Pemakai dan Kebutuhan Informasi untuk Laporan Keuangan Entitas Syariah

Pemakai dan Kebutuhan informasi untuk Laporan Keuangan adalah sebagai berikut:

(1) Pemakai laporan keuangan meliputi investor sekarang dan investor potensial; pemilik dana qardh; pemilik dana investasi mudharabah; pemilik dana titipan; pembayar dan penerima zakat, infak, sedekah dan wakaf; pengawas syariah; karyawan; pemasok dan mitra usaha lainnya; pelanggan; pemerintah serta lembaga-lembaganya; dan masyarakat. Mereka menggunakan laporan keuangan untuk memenuhi beberapa kebutuhan informasi yang berbeda.

Beberapa kebutuhan ini meliputi:

(a) Investor. Investor dan penasihat berkepentingan dengan risiko yang melekat serta hasil pengembangan dari investasi yang mereka lakukan. Mereka membutuhkan informasi untuk membantu menentukan apakah harus membeli, menahan atau menjual investasi tersebut. Pemegang saham juga tertarik pada informasi yang memungkinkan mereka untuk menilai kemampuan entitas syariah untuk membayar dividen.

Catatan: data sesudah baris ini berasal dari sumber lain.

(* ===== verification/GdsThreads.v ===== *)
(** * The known keys under threads: [DaosGdsBackend] of [gds_backend.py]

    [contains], [_put_one], [get_blocking] and [remove] run on many threads, and
    [_known_lock] is held only around single accesses of [_known]: between the
    lookup, the [stat] and the [add] of [contains], between the rename and the
    [add] of a put, between the read and the [add] of a load and between the
    [discard] and the unlink of a removal other threads run.  Here an operation
    of [GdsBackend] is cut at these points ([tstep]) and the threads take their
    steps in any order.  Between two cuts a put touches the published files by
    its one rename, and a load by none, so that the calls of libdfs in between
    are one step. *)
From Stdlib Require Import Ascii.
From S2P Require Import Prelude DfsBinding Keys ConnBase ConnDfs GdsBackend.
Open Scope Z_scope.
Open Scope py_scope.

(** Where a thread is in its operation. *)
Inductive pc :=
| Begin
| Statting                   (* not in [_known]; [stat_size] is next *)
| Found                      (* the file is there; [add] is next *)
| Storing | Renamed (n : Z)  (* a put: the file, then [add] and the counters *)
| Ending                     (* a put: [finally] *)
| Loaded (h : Z)             (* a load: the object is complete; [add] is next *)
| Closing (h : Z)            (* a load: [finally] *)
| Unlinking.                 (* a removal: discarded; the unlink is next *)

Section Threads.
Context {D A : Type} `{LibDfs D} `{LibDfsGpu D} `{MetaCodec} `{!LocalCpu A} `{!GpuObjs A} `{CudaDriver}.
Context (uuid4 : nat → string) (cfg : gsettings).
Abbreviation G := (conn D gbook A).

(** A put calls [contains] in its [try] block. *)
Definition is_put (o : gop) : bool := match o with OPut _ _ => true | _ => false end.
Definition after_contains (o : gop) : option pc := if is_put o then Some Ending else None.
Definition look (o : gop) : M G bool :=
  let! _ := if is_put o then _ensure_cuda_ctx else ret tt in
  let! _ := _ensure_cuda_ctx in
  is_known (op_key o).

Definition tstep (o : gop) (c : pc) (s : G) : option pc * G :=
  let key := op_key o in
  match c, o with
  | Begin, ORemove _ => (Some Unlinking, snd (forget key s))
  | Begin, OGet _ =>
      match open_object cfg key s with
      | (Ok (Some h), s1) =>
          let '(r, s2) := read_object h s1 in
          (Some (match r with Ok (Some _) => Loaded h | _ => Closing h end), s2)
      | (_, s1) => (None, s1)
      end
  | Begin, _ =>
      let '(r, s1) := look o s in
      (match r with Ok false => Some Statting | _ => after_contains o end, s1)
  | Statting, _ =>
      let '(r, s1) := stat_present cfg key s in
      (match r with
       | Ok true => Some Found
       | Ok false => if is_put o then Some Storing else None
       | Raise _ => after_contains o
       end, s1)
  | Found, _ => (after_contains o, snd (learn key s))
  | Storing, OPut _ m =>
      let '(r, s1) := store_file uuid4 cfg key m s in
      (Some (match r with Ok n => Renamed n | Raise _ => Ending end), s1)
  | Renamed n, _ => (Some Ending, snd (stored key n s))
  | Ending, OPut _ m => (None, put_done key m s)
  | Loaded h, _ => (Some (Closing h), snd (learn key s))
  | Closing h, _ => (None, modD (close_obj h) s)
  | Unlinking, _ => (None, snd (unlink cfg key s))
  | _, _ => (None, s)
  end.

(b) Pemberi dana qardh. Pemberi dana qardh tertarik dengan informasi keuangan yang memungkinkan mereka untuk memutuskan apakah dana qardh dapat dibayar pada saat jatuh tempo.

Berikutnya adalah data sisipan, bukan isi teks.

(* ===== verification/L2Served.v ===== *)
(** * The MP adapter behind the streaming proxy

    The server's prefetch controller loads through [StreamingL2Proxy], and the
    proxy through [DaosL2Adapter], whose tasks run on worker threads between
    any two calls.  Here the adapter, together with the order in which its
    workers take the queued tasks, implements the contract [L2LoadsLaws] that
    the proxy relies on, with stores, lookups and loads queued together and
    whatever the backend answers: a bit that is set means that the buffer holds
    the stored bytes of the key.  The end-to-end theorem composes it with the
    proxy's own refinement. *)
From S2P Require Import Prelude DfsBinding L2Config L2Adapter L2Tasks StreamPatch.
Open Scope Z_scope.
Open Scope py_scope.

(** A relation that every item of a pool call keeps. *)
Lemma keeps_pool_map_in {W A B} (R : W → W → Prop) `{!PreOrder R} (f : A → M W B) l :
  (∀ x, x ∈ l → keeps R (f x)) → keeps R (pool_map f l).
Proof.
  intros Hf w. assert (R w (snd (pool_run f l w))) as Hr.
  { revert w. induction l as [|x l IH]; intros w; cbn; [done|].
    pose proof (Hf x (list_elem_of_here _ _) w) as Hx. destruct (f x w) as [r w1].
    specialize (IH (λ y Hy, Hf y (list_elem_of_further _ _ _ Hy)) w1). destruct (pool_run f l w1). by etrans. }
  rw /pool_map. by destruct (pool_run f l w).
Qed.

(** ** Tasks on any backend *)
Section AnyBackend.
Context {D K : Type} `{LibDfsLaws D} `{Clock K}.
Context (cfg : DaosL2AdapterConfig).
Abbreviation St := (adapter D K).
Implicit Types s : St.
Abbreviation files s := (fs (a_dfs s)).
Abbreviation path := (_path cfg).

(** Buffers keep their length. *)
Definition same_sizes s s' : Prop := ∀ o, length (_cbuf o s') = length (_cbuf o s).
#[local] Instance same_sizes_preorder : PreOrder same_sizes.
Proof. split; [by intros s|]. intros s1 s2 s3 Ha Hb o. by rw Hb. Qed.

(** What a load did to one key: a hit leaves the start of the file in the
    buffer, a miss has a reason. *)
Definition landed s s' (k : ObjectKey) (o : Z) (ok : bool) : Prop :=
  match ok with
  | true => ∃ c, files s !! path k = Some c ∧ (length (_cbuf o s) ≤ length c)%nat ∧
      _cbuf o s' = take (length (_cbuf o s)) c
  | false => files s !! path k = None ∨ ¬ up (a_dfs s) ∨
      ∃ c, files s !! path k = Some c ∧ (length c < length (_cbuf o s))%nat
  end.

Lemma load_item k o r s s' : load_outcome r (path k) o s s' →
  frame (a_dfs s) (a_dfs s') ∧ same_sizes s s' ∧ (∀ o', o' ≠ o → _cbuf o' s' = _cbuf o' s) ∧ landed s s' k o r.
Proof.
  intros [Hfr Hr]. split; [done|].
  assert (∀ d o', a_l1 s' = <[o := d]> (a_l1 s) → _cbuf o' s' = if bool_decide (o = o') then d else _cbuf o' s) as Hins.
  { intros d o' Hl. rw /_cbuf Hl. case_bool_decide; [subst; by rw lookup_insert_eq|by rw lookup_insert_ne]. }
  assert (a_l1 s' = a_l1 s → same_sizes s s' ∧ ∀ o', o' ≠ o → _cbuf o' s' = _cbuf o' s) as Hsame.
  { intros Hl. split; intros o'; by rw /_cbuf Hl. }
  assert (∀ d, a_l1 s' = <[o := d]> (a_l1 s) → length d = length (_cbuf o s) →
    same_sizes s s' ∧ ∀ o', o' ≠ o → _cbuf o' s' = _cbuf o' s) as Hone.
  { intros d Hl Hd. split; intros o'; rw (Hins _ o' Hl); [by case_bool_decide; subst|].
    intros Hne. by rw bool_decide_false. }
  destruct r.
  - destruct Hr as (c & Hc & Hle & Hl). destruct (Hone _ Hl) as [? ?]; [rw length_take; unfold len in *; lia|].
    split_and!; [done..|]. exists c. rw (Hins _ o Hl) bool_decide_true //. unfold len in Hle. split_and!; [done|lia|done].
  - destruct Hr as [[Hl [Hn|Hu]]|(c & Hc & Hlt & Hl)].
    + destruct (Hsame Hl). split_and!; [done..|by left].
    + destruct (Hsame Hl). split_and!; [done..|by right; left].
    + unfold len in Hlt. destruct (Hone _ Hl) as [? ?]; [rw length_app length_drop; lia|].
      split_and!; [done..|]. right; right. exists c. split; [done|lia].
Qed.

Lemma landed_start s0 s s' k o r :
  frame (a_dfs s0) (a_dfs s) → same_sizes s0 s → landed s s' k o r → landed s0 s' k o r.
Proof. intros (Hf & _ & Hu) Hs. rw /landed (Hs o) Hf. destruct r; [done|]. naive_solver. Qed.

(** Several loads into different buffers. *)
Lemma load_pool_any (f : ObjectKey * Z → M St bool) l s :
  NoDup l.*2 → (∀ x s, wp (f x) s (λ r s', load_outcome r (path x.1) x.2 s s') (λ _ _, False)) →
  wp (pool_map f l) s
    (λ oks s', length oks = length l ∧ frame (a_dfs s) (a_dfs s') ∧ same_sizes s s' ∧
       (∀ o, o ∉ l.*2 → _cbuf o s' = _cbuf o s) ∧ Forall2 (λ x ok, landed s s' x.1 x.2 ok) l oks) (λ _ _, False).
Proof.
  intros Hnd Hf. rw /wp /pool_map.
  assert (∃ oks s', pool_run f l s = (Ok <$> oks, s') ∧ length oks = length l ∧ frame (a_dfs s) (a_dfs s') ∧
    same_sizes s s' ∧ (∀ o, o ∉ l.*2 → _cbuf o s' = _cbuf o s) ∧
    Forall2 (λ x ok, landed s s' x.1 x.2 ok) l oks) as (oks & s' & -> & Hall); cycle 1.
  { assert (res_map id (Ok <$> oks) = Ok oks) as ->; [|done]. clear. induction oks as [|b oks IH]; [done|]. cbn. by rw IH. }
  revert s. induction l as [|[k o] l IH]; intros s.
  { exists [], s. by split_and!. }
  cbn in Hnd. apply NoDup_cons in Hnd as [Ho Hnd]. cbn [pool_run]. pose proof (Hf (k, o) s) as Hitem. rw /wp in Hitem.
  destruct (f (k, o) s) as [[r|e] s1]; [|done]. apply load_item in Hitem as (Hfr1 & Hz1 & Hb1 & Hl1).
  destruct (IH Hnd s1) as (oks & s' & Hrun & Hlen & Hfr & Hz & Hb & Hall). rw Hrun.
  exists (r :: oks), s'. split_and!.
  - done.
  - cbn. by rw Hlen.
  - by eapply frame_trans.
  - by etrans.
  - cbn. intros o' Ho'. rw Hb; [set_solver|]. apply Hb1. set_solver.
  - constructor.
    + cbn in *. destruct r; [|exact Hl1]. destruct Hl1 as (c & ? & ? & Hc). exists c. split_and!; try done.
      by rw Hb.
    + eapply Forall2_impl; [exact Hall|]. intros x ok. by apply landed_start.
Qed.

(** What any task leaves alone, and what a load reports. *)
Definition ran (tid : Z) (t : task) s s' : Prop :=
  _next_task_id s' = _next_task_id s ∧ pending s' = pending s ∧ (up (a_dfs s) → up (a_dfs s')) ∧ same_sizes s s' ∧
  match t with
  | TStore keys _ => _completed_load s' = _completed_load s ∧ (∀ o, _cbuf o s' = _cbuf o s) ∧
      ∀ p, p ∉ path <$> keys → files s' !! p = files s !! p
  | TLookup _ _ => _completed_load s' = _completed_load s ∧ (∀ o, _cbuf o s' = _cbuf o s) ∧ files s' = files s
  | TLoad keys objs => files s' = files s ∧ (∀ o, o ∉ objs → _cbuf o s' = _cbuf o s) ∧
      ∃ bm, _completed_load s' = <[tid := bm]> (_completed_load s) ∧ Forall3 (landed s s') keys objs bm
  end.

(c) Pemilik dana syirkah temporer. Pemilik dana syirkah temporer yang berkepentingan akan informasi keuangan yang memungkinkan mereka untuk mengambil keputusan investasi dengan tingkat keuntungan yang bersaing dan aman.

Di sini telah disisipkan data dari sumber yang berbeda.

Lemma keeps_getm {X} (f : gmap Z bytes → X) : keeps same (getm f).
Proof. done. Qed.
Lemma keeps_setm f : keeps same (setm f).
Proof. done. Qed.
Lemma keeps_alloc b : keeps same (alloc_buf b).
Proof. done. Qed.
#[local] Hint Resolve keeps_getm keeps_setm keeps_alloc : keeps.
Lemma keeps_stores l : keeps same (apply_stores l).
Proof. induction l as [|[a b] l IH]; cbn; keeps_tac. Qed.
#[local] Hint Resolve keeps_stores : keeps.
Lemma keeps_ccall {X} (f : W → X * stores * W) :
  (∀ w r st w', f w = (r, st, w') → same_handles w w') → keeps same (ccall f).
Proof.
  intros Hf s. rw /ccall. destruct (f (e_w s)) as [[x st] w] eqn:E. apply Hf in E.
  set (s1 := mkEst w (e_mem s) (e_base s)).
  assert (keeps same (let! _ := apply_stores st in ret x)) as Hk by keeps_tac.
  specialize (Hk s1). transitivity s1; [exact E|exact Hk].
Qed.
Lemma keeps_checked_rc rc : keeps same (checked_rc rc).
Proof. rw /checked_rc. keeps_tac. Qed.
#[local] Hint Resolve keeps_checked_rc : keeps.
Lemma keeps_fini slot : keeps same (fini_event slot).
Proof. rw /fini_event. keeps_tac. apply keeps_ccall. intros w. apply event_fini_law. Qed.
Lemma keeps_new eqh : keeps same (new_event EVENT_SIZE eqh true).
Proof. rw /new_event /EventSlot_init. keeps_tac. apply keeps_ccall. intros w. apply event_init_law. Qed.
Lemma keeps_poll eqh n wait t : keeps same (poll eqh n wait t).
Proof. rw /poll. keeps_tac; apply keeps_ccall; intros w; apply eq_poll_law. Qed.
#[local] Hint Resolve keeps_poll : keeps.
Lemma keeps_poll_until fuel eqh : keeps same (poll_until fuel eqh).
Proof. induction fuel as [|fuel IH]; cbn; keeps_tac. Qed.
#[local] Hint Resolve keeps_poll_until : keeps.
Lemma keeps_submit op : keeps same (submit op).
Proof.
  rw /submit /submit_read /base. keeps_tac.
  - intros s. destruct (e_base s); [done|]. rw /checked. destruct (dfs_sys2base (e_w s)) as [[rc b] w] eqn:E.
    apply sys2base_law in E. by destruct (negb (rc =? 0)).
  - apply keeps_ccall. intros w. apply dfs_read_law.
Qed.
#[local] Hint Resolve keeps_submit : keeps.
Lemma keeps_check op : keeps same (check op).
Proof. rw /check. keeps_tac. Qed.
#[local] Hint Resolve keeps_check : keeps.
Lemma keeps_verify_read eqh slot obj n : keeps same (verify_read EVENT_SIZE FROM_SHIM eqh slot obj n).
Proof. rw /verify_read /AsyncRead_init. keeps_tac. Qed.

(d) Pemilik dana titipan. Pemilik dana titipan tertarik dengan informasi keuangan yang memungkinkan mereka untuk memutuskan apakah dana titipan dapat diambil setiap saat.

(e) Pembayar dan penerima zakat, infak, sedekah, dan wakaf. Pembayar dan penerima zakat, infak, sedekah dan wakaf, serta mereka yang berkepentingan akan informasi mengenai sumber dan penyaluran dana tersebut.

(f ) Pengawas syariah. Pengawas syariah yang berkepentingan dengan informasi tentang kepatuhan pengelola bank akan prinsip syariah.

(g) Karyawan. Karyawan dan kelompok-kelompok yang mewakili mereka tertarik pada informasi mengenai stabilitas dan profitabilitas entitas syariah. Mereka juga tertarik dengan informasi yang memungkinkan mereka untuk menilai kemampuan entitas syariah dalam memberikan balas jasa, manfaat pensiun dan kesempatan kerja.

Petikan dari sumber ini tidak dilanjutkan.